The auditor general said tracking material irregularities, which stood at more than R14.3 billion in losses since 2019-20, allowed her office to recoup that wasted and lost funds.
“Out of that R14.3 billion, we’ve been able to get accounting officers to get back just over R3 billion. And that’s just for the PFMA cycle over the last five years,” she said.
“Yes, we can celebrate that we’ve been able to protect resources of R3.39 billion,” she added, acknowledging that there was a huge disparity between R14.3 billion and R3.39 billion.
“And the gap that sits between those two numbers is the behaviour of accounting officers, who must ensure that they prevent these problems, and they detect them and act on them much more quickly.”
Maluleke pleaded with the chairpersons of oversight committees to strengthen their work in holding state officials accountable, saying the country’s low economic growth figures — projected to average a paltry 1.8% over the next three years, according to Finance Minister Enoch Godongwana — increased pressure on the country’s fiscus.
“It’s going to be absolutely crucial that we push back on any tolerance for poor payment practices,” she said.
She gave the example of the energy and water public sector, where R700 million was paid to a service provider for training “that was not delivered”. She added that, after her office raised the issue, work was under way to try to recover the lost funds.

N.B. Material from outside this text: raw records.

(* ===== verification/Sign.v ===== *)
(** The host tool sign.c, which turns the assembled boot code into a boot
    sector: 512 bytes that end in the signature the BIOS looks for. *)

From S2P Require Import Prelude.

Local Open Scope Z_scope.

(** * The files and the messages of one run

    A file is its bytes. Of the C library the tool uses [stat], [fopen],
    [fread] and [fwrite] on regular files that may be opened. *)
Inductive message :=
  | Usage
  | NoStat (name : string)
  | Size (name : string) (size : Z)
  | TooLong (size : Z)
  | ReadError (name : string) (size : Z)
  | WriteError (name : string) (size : Z)
  | Success (name : string).

Record host := mk_host { h_files : gmap string (list Z) ; h_out : list message }.

Definition say (m : message) (h : host) : host := mk_host (h_files h) (m :: h_out h).
Definition set_file (name : string) (bytes : list Z) (h : host) : host := mk_host (<[name := bytes]> (h_files h)) (h_out h).

(** [fread(buf, 1, n, f)]: the buffer and the number of bytes read. *)
Definition fread (buf : list Z) (n : Z) (bytes : list Z) : list Z * Z :=
  let got := take (Z.to_nat n) bytes in (got ++ drop (length got) buf, Z.of_nat (length got)).

(** [fopen(name, "wb+")] and [fwrite(buf, 1, n, f)]. *)
Definition fopen_wb (name : string) (h : host) : host := set_file name [] h.
Definition fwrite (name : string) (buf : list Z) (n : Z) (h : host) : Z * host :=
  let bytes := take (Z.to_nat n) buf in
  (Z.of_nat (length bytes), set_file name (default [] (h_files h !! name) ++ bytes) h).

(** The exit status and the files and messages after it; [argv] with the name
    of the tool first. *)
Definition main (argv : list string) (h : host) : Z * host :=
  match argv with
  | [_; name] =>
      match h_files h !! name with
      | None => (-1, say (NoStat name) h)
      | Some bytes =>
          let st_size := Z.of_nat (length bytes) in
          let h := say (Size name st_size) h in
          if 510 <? st_size then (-1, say (TooLong st_size) h)
          else
            let buf := replicate 512 0 in
            let '(buf, size) := fread buf st_size bytes in
            if negb (size =? st_size) then (-1, say (ReadError name size) h)
            else
              let buf := <[511%nat := 0xAA]> (<[510%nat := 0x55]> buf) in
              let h := fopen_wb name h in
              let '(size, h) := fwrite name buf 512 h in
              if negb (size =? 512) then (-1, say (WriteError name size) h)
              else (0, say (Success name) h)
      end
  | _ => (-1, say Usage h)
  end.

(** * The sector *)

(** [bytes], zeros up to byte 510, and the signature. *)
Definition boot_sector (bytes : list Z) : list Z := bytes ++ replicate (510 - length bytes) 0 ++ [0x55; 0xAA].

Lemma length_boot_sector bytes : (length bytes <= 510)%nat -> length (boot_sector bytes) = 512%nat.
Proof. intros. unfold boot_sector. rewrite !length_app, length_replicate. cbn [length]. lia. Qed.

Lemma sector_buffer bytes : (length bytes <= 510)%nat ->
  <[511%nat := 0xAA]> (<[510%nat := 0x55]> (bytes ++ drop (length bytes) (replicate 512 0))) = boot_sector bytes.
Proof.
  intros Hl. unfold boot_sector. rewrite drop_replicate.
  replace (512 - length bytes)%nat with ((510 - length bytes) + 2)%nat by lia. rewrite replicate_add, app_assoc.
  set (l := bytes ++ replicate (510 - length bytes) 0).
  assert (El : length l = 510%nat) by (unfold l; rewrite length_app, length_replicate; lia).
  rewrite (insert_app_r_alt l _ 510), (insert_app_r_alt l _ 511), El by lia. unfold l. by rewrite <- app_assoc.
Qed.

(** ** A run on one file *)
Section Run.
Context (tool name : string) (h : host) (bytes : list Z).
Hypothesis Hfile : h_files h !! name = Some bytes.

Let sized : host := say (Size name (Z.of_nat (length bytes))) h.

(** A file of at most 510 bytes becomes the boot sector of those bytes, exactly 512
    bytes long, in place; no other file changes. *)
Theorem sign_makes_boot_sector : (length bytes <= 510)%nat ->
  exists h', main [tool; name] h = (0, h') /\ h_files h' !! name = Some (boot_sector bytes) /\
    length (boot_sector bytes) = 512%nat /\ (forall other, other <> name -> h_files h' !! other = h_files h !! other) /\
    h_out h' = Success name :: h_out sized.
Proof.
  intros Hl. unfold main. rewrite Hfile. destruct (Z.ltb_spec 510 (Z.of_nat (length bytes))); [lia|].
  unfold fread. rewrite Nat2Z.id, firstn_all, Z.eqb_refl. cbn [negb]. rewrite sector_buffer by done.
  unfold fopen_wb, fwrite. rewrite firstn_all2 by (rewrite length_boot_sector by done; lia).
  rewrite length_boot_sector by done. cbn [negb Z.of_nat]. eexists. split; [reflexivity|].
  cbn [h_files h_out say set_file]. rewrite lookup_insert_eq. cbn [default from_option id app].
  rewrite lookup_insert_eq. split_and!; try done.
  intros other Hne. by rewrite !lookup_insert_ne.
Qed.

(** A longer file is refused and left as it is; in particular a sector that has
    been signed is not signed again. *)
Theorem sign_refuses_long : (510 < length bytes)%nat ->
  main [tool; name] h = (-1, say (TooLong (Z.of_nat (length bytes))) sized) /\
  h_files (main [tool; name] h).2 = h_files h.
Proof.
  intros Hl. unfold main. rewrite Hfile. by destruct (Z.ltb_spec 510 (Z.of_nat (length bytes))); [|lia].
Qed.

End Run.

(** A missing file or a wrong number of arguments is an error, and no file is
    touched. *)
Lemma sign_errors argv h : length argv <> 2%nat \/ (exists tool name, argv = [tool; name] /\ h_files h !! name = None) ->
  (main argv h).1 = -1 /\ h_files (main argv h).2 = h_files h.
Proof.
  intros [Hl|(tool & name & -> & Hn)]; unfold main; [|by rewrite Hn].
  destruct argv as [|? [|? [|? ?]]]; done.
Qed.
(** * Properties of the allocator *)
Section Properties.
Context `{Symbols}.
(** The pages with the freed run among them. *)
Lemma freed_pages base m bs1 p n t k rest :
  let bs := bs1 ++ (p, n) :: (t, k) :: rest in
  pool base m (bs1 ++ (t, k) :: rest) -> room base bs1 p n ((t, k) :: rest) ->
  exists l, pool_pages ((t, k) :: rest) = t :: l /\ StronglySorted Z.lt (pool_pages bs) /\
    (forall q, q ∈ pool_pages bs -> is_page base q) /\ pool_pages bs = pool_pages bs1 ++ pages_from p n ++ t :: l /\ p < t.
Proof.
  intros bs Hp Hfit. assert (Hk : (0 < k)%nat).
  { pose proof (pl_count _ _ _ Hp) as Hc. apply Forall_app in Hc as [_ Hc].
    apply Forall_cons in Hc as [[Hk _] _]. exact Hk. }
  assert (Ht : exists l, pool_pages ((t, k) :: rest) = t :: l) by (destruct k; [lia|]; simpl; eauto).
  destruct Ht as [l Ht]. exists l. pose proof Hfit as [Hn Hpg Hab Hbe]. split; [done|].
  split; [exact (room_sorted _ _ _ _ _ _ Hp Hfit)|]. split; [|split].
  - intros q. unfold bs. rewrite pool_pages_app. cbn [pool_pages].
    pose proof (pl_pages _ _ _ Hp q) as Hq. rewrite pool_pages_app in Hq. cbn [pool_pages] in Hq.
    specialize (Hpg q). revert Hpg Hq. rewrite !elem_of_app. tauto.
  - unfold bs. rewrite pool_pages_app, <- Ht. done.
  - specialize (Hbe t). rewrite Ht in Hbe. specialize (Hbe ltac:(elt)). unfold sizeof_Page in Hbe. lia.
Qed.

(** The search and the insertions of [free_page]. *)
Lemma free_insert_run s bs1 p n t k rest fuel :
  let bs := bs1 ++ (p, n) :: (t, k) :: rest in
  pool_ok s (bs1 ++ (t, k) :: rest) -> room (k_pages s) bs1 p n ((t, k) :: rest) -> (length (pool_pages bs1) < fuel)%nat ->
  free_scan fuel p free_pages_head 0 s = Ok t s /\ t <> NULL /\ t ∈ pool_pages bs /\ 0 <= pool_size bs < 2 ^ 30 /\
  pool_size bs = pool_size (bs1 ++ (t, k) :: rest) + Z.of_nat n /\
  exists m1, free_insert n p t 0 s = Ok tt (set_mem m1 s) /\ dlist m1 free_pages_head (pg_node <$> pool_pages bs) /\
    forall a, off_nodes (free_pages_head :: (pg_node <$> pool_pages bs)) a -> rd32 m1 a = rd32 (k_mem s) a.
Proof.
  intros bs [Hg Hp Hnum] Hroom Hfuel.
  destruct (freed_pages _ _ _ _ _ _ _ _ Hp Hroom) as (l & Ht & Hso & Hall & Ebs & Hpt). fold bs in Hso, Hall, Ebs.
  pose proof Hroom as [Hn Hpg Hab Hbe]. pose proof (pl_dlist _ _ _ Hp) as Hd. rewrite pool_pages_app, Ht in Hd.
  split; [|split; [|split; [|split; [|split]]]].
  - apply (free_scan_spec s p t l (pool_pages bs1) [] 0 fuel); [exact Hd|apply Hg| |intros q ?%Hab; lia|done|done].
    intros q Hq. apply Hall. rewrite Ebs. revert Hq. elt.
  - assert (Hpp : is_page (k_pages s) p) by (apply Hall; rewrite Ebs; destruct n; [lia|simpl; elt]).
    unfold NULL, is_page in *. destruct Hg. lia.
  - rewrite Ebs. elt.
  - destruct Hg. pose proof (sorted_pages_bound (pool_pages bs) (k_pages s) ltac:(lia) Hso Hall).
    unfold pool_size, sizeof_Page in *. lia.
  - unfold pool_size, bs. rewrite !pool_pages_app. cbn [pool_pages]. rewrite !length_app, !length_pages_from. lia.
  - destruct (free_insert_spec s t l n (k_mem s) p 0 (pool_pages bs1)) as (m1 & Hins & Hd1 & Hf1);
      rewrite ?Z.mul_0_r, ?Z.add_0_r, <- ?Ebs in *; [apply Hg|done|done|done|by apply sorted_NoDup|].
    rewrite set_mem_id in Hins. by exists m1.
Qed.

The Unemployment Insurance Fund and the Compensation Fund had a multi-year non-compliance with filing financial statements on time.
Maluleke said for the past 12 years, the Compensation Fund received disclaimers in its audit opinions, the worst outcomes recorded by her office, which she said was worrying because it managed a large budget from employer contributions.
“This past year, R11 billion went through the Compensation Fund and the question has got to be: what will it take to get the Compensation Fund properly attended to in terms of moving it out of this space, where accountability, transparency and oversight and good governance are clearly being ignored?”
Procurement and supply-chain management processes were flagged in the audit report submitted to parliament, with the organisation stating that “the quality of submissions of financial statements” regarding what the state purchased remained poor.
“The majority of compliance findings relate to managing procurement — making sure that the course of deploying public resources through acquiring services or goods, that those processes are compliant with the procurement prescripts,” the report stated.
Maluleke elaborated: “What we see, all too often, is that there isn’t enough attention and posture that insists on compliance with the rule of law.”
She added that “far too many” national and provincial government departments ended up overpaying for goods or services, which were usually of “a low quality”.
This resulted in budget overspending of more than R38.8 billion, made up of nearly R35.3 billion in unauthorised expenditure, and more than R3.5 billion in irregular expenditure by public entities.